Objective: To determine the accuracy of dual-source CT (DSCT) to quantify coronary stenosis compared to intravascular ultrasound (IVUS) and quantitative coronary angiography (QCA).
Methods: 21 patients (23 vessels) were examined with DSCT, IVUS and invasive coronary angiography. Coronary minimal luminal diameter (MLD) and area (MLA) were measured in cross-sectional multi-planar reformatted images perpendicular to the vessel long-axis. The vessel cross-sectional area stenosis (MLA/CSA ratio) was calculated. DSCT results were compared with IVUS and QCA.

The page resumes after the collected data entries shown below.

Lemma bump_other hist j n k : k <> j -> bump hist j n k = hist k.
Proof. intros. unfold bump. by rewrite decide_False. Qed.

Lemma bump_nonneg hist j n k : 0 <= hist k -> 0 <= n -> 0 <= bump hist j n k.
Proof. intros. unfold bump. case_decide; lia. Qed.

Lemma stats_new_inv : stats_inv h_start stats_new.
Proof.
  assert (ring_ok 0 (fun _ => 0) (vec_repeat 0 SIZE)) as Hr.
  { split; [by rewrite len_repeat|]. intros j Hj. unfold vec_repeat. apply lookup_replicate. split; [done|].
    pose proof (Z.mod_pos_bound j SIZE ltac:(done)). lia. }
  constructor; cbn; try exact Hr; try (intros; lia). done.
Qed.

Lemma slot_recent s t : 0 <= s <= t -> t - s <= from_secs 3 -> slot t - SIZE < slot s <= slot t.
Proof.
  rewrite SIZE_val. unfold slot, as_millis, from_secs, RESOLUTION, from_millis, NANOS_PER_SEC. intros.
  change (300 * 1000000 / 1000000) with 300. rewrite !Z.div_div by lia. Z.div_mod_to_equations. lia.
Qed.

Lemma stats_step_spec h self op :
  stats_inv h self -> op_ok h op ->
  exists self', stats_step self op = Ret self' /\ stats_inv (history_step h op) self'.
Proof.
  intros [Hi Hps Hpa Hbs Hbr Hf Hn Hnow] Hop. assert (h_now h - SIZE < h_now h <= h_now h) as Hcur by (rewrite SIZE_val; lia).
  destruct op as [t|n b|b|s t]; cbn [stats_step history_step op_ok] in *.
  - destruct Hop as (Ht & Hs & Hlt). unfold stats_update. rewrite slot_index, Hi by done.
    destruct (decide (slot t = h_now h)) as [E|E].
    + rewrite E, Z.eqb_refl. exists self. split; [done|]. by constructor.
    + assert (slot t = h_now h + 1) as -> by lia. rewrite (proj2 (Z.eqb_neq _ _)).
      2:{ rewrite SIZE_val. Z.div_mod_to_equations. lia. }
      destruct (Hf (h_now h + 1) ltac:(lia)) as (F1 & F2 & F3 & F4).
      destruct (ring_advance _ _ _ Hps F1) as (r1 & -> & R1), (ring_advance _ _ _ Hbs F3) as (r3 & -> & R3),
        (ring_advance _ _ _ Hbr F4) as (r4 & -> & R4), (ring_advance _ _ _ Hpa F2) as (r2 & -> & R2).
      cbn [out_bind]. eexists; split; [done|]. constructor; cbn; try done; [|lia]. intros j Hj. apply Hf. lia.
  - destruct Hop as (H1 & H2 & H3 & H4). unfold stats_sent_packets. rewrite Hi.
    destruct (ring_add _ _ _ _ n Hps Hcur H3) as (r1 & -> & R1), (ring_add _ _ _ _ b Hbs Hcur H4) as (r2 & -> & R2).
    cbn [out_bind]. eexists; split; [done|]. constructor; cbn; try done.
    + intros j Hj. rewrite !bump_other by lia. by apply Hf.
    + intros j. destruct (Hn j) as (? & ? & ? & ?). split_and!; try done; by apply bump_nonneg.
  - destruct Hop as (H1 & H2). unfold stats_received_packet. rewrite Hi.
    destruct (ring_add _ _ _ _ b Hbr Hcur H2) as (r1 & -> & R1).
    cbn [out_bind]. eexists; split; [done|]. constructor; cbn; try done.
    + intros j Hj. rewrite !bump_other by lia. by apply Hf.
    + intros j. destruct (Hn j) as (? & ? & ? & ?). split_and!; try done; by apply bump_nonneg.
  - destruct Hop as (H1 & H2 & H3 & H4). pose proof (slot_recent s t H1 H2) as Hs. rewrite H3 in Hs.
    unfold stats_acked_packet. rewrite dur_sub_ok by lia. cbn [out_bind].
    rewrite (proj2 (Z.ltb_ge _ _)) by (unfold WINDOW, from_millis, from_secs, NANOS_PER_SEC in *; lia).
    rewrite slot_index by lia. destruct (ring_add _ _ _ _ 1 Hpa Hs H4) as (r1 & -> & R1).
    cbn [out_bind]. eexists; split; [done|]. constructor; cbn; try done.
    + intros j Hj. rewrite !bump_other by lia. by apply Hf.
    + intros j. destruct (Hn j) as (? & ? & ? & ?). split_and!; try done; by apply bump_nonneg.
Qed.

Lemma stats_run_spec ops : forall h self,
  stats_inv h self -> ops_ok h ops ->
  exists self', fold_out stats_step self ops = Ret self' /\ stats_inv (foldl history_step h ops) self'.
Proof.
  induction ops as [|op ops IH]; intros h self Hinv Hok; [by exists self|]. destruct Hok as [Hop Hok].
  destruct (stats_step_spec h self op Hinv Hop) as (self1 & E1 & Hinv1).
  destruct (IH _ _ Hinv1 Hok) as (self2 & E2 & Hinv2). exists self2. cbn. by rewrite E1.
Qed.

(** ** Room in the counters *)

(** Every counter can still grow by [n]. *)
Definition ring_room (n : Z) (ring : list Z) : Prop :=
  len ring = SIZE /\ Forall (fun x => 0 <= x /\ x + n <= U64_MAX) ring.

Record stats_room (n : Z) (self : ConnectionStats) : Prop := {
  room_index : 0 <= current_index self < SIZE;
  room_packets_sent : ring_room n (packets_sent self);
  room_packets_acked : ring_room n (packets_acked self);
  room_bytes_sent : ring_room n (bytes_sent self);
  room_bytes_received : ring_room n (bytes_received self);
}.

Lemma ring_room_le n m ring : m <= n -> ring_room n ring -> ring_room m ring.
Proof. intros Hle [? Hf]. split; [done|]. eapply Forall_impl; [exact Hf|]. cbn. intros. lia. Qed.

Lemma ring_room_set n ring i x :
  ring_room n ring -> 0 <= i < SIZE -> 0 <= x -> x + n <= U64_MAX ->
  exists ring', vec_set ring i x = Ret ring' /\ ring_room n ring'.
Proof.
  intros [Hl Hf] Hi Hx Hn. rewrite vec_set_ok by lia. eexists; split; [done|].
  split; [unfold len in *; by rewrite length_insert|]. by apply Forall_insert.
Qed.

Lemma ring_room_add n m ring i :
  ring_room n ring -> 0 <= i < SIZE -> 0 <= m <= n ->
  exists ring', vec_add ring i m = Ret ring' /\ ring_room (n - m) ring'.
Proof.
  intros Hr Hi Hm. pose proof Hr as [Hl Hf]. unfold vec_add.
  destruct (vec_get_total ring i) as (x & -> & Hx); [lia|]. cbn.
  destruct (Forall_lookup_1 _ _ _ _ Hf Hx) as [Hx0 Hxn]. rewrite add64_ok by lia. cbn.
  apply ring_room_set; [|done|lia|lia]. apply (ring_room_le n); [lia|done].
Qed.

Lemma stats_index_range t : 0 <= stats_index t < SIZE.
Proof. unfold stats_index. by apply Z.mod_pos_bound. Qed.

Results: A good correlation between DSCT and IVUS was noted for diameter and area stenosis (r=0.69 and r=0.73), with an overestimation of MLD stenosis by DSCT (+9.1%) and an underestimation of MLA stenosis (-5.8%). For MLD and MLA, high correlation coefficients (r=0.78 and r=0.90, respectively) were found between DSCT and IVUS; and the bias was almost zero (-0.41 mm and +0.1mm(2), respectively). The correlation between DSCT and QCA was moderate (r=0.60) for MLD stenosis with minor overestimation by DSCT (+4.0%) and moderate (r=0.59) for MLD (bias, +0.01 mm). The cross-sectional area stenosis showed a moderate correlation (r=0.59) between DSCT and IVUS (+0.00).
Conclusions: DSCT allows accurate quantification of coronary stenosis as compared to IVUS. An excellent correlation was found for the MLA between DSCT and IVUS.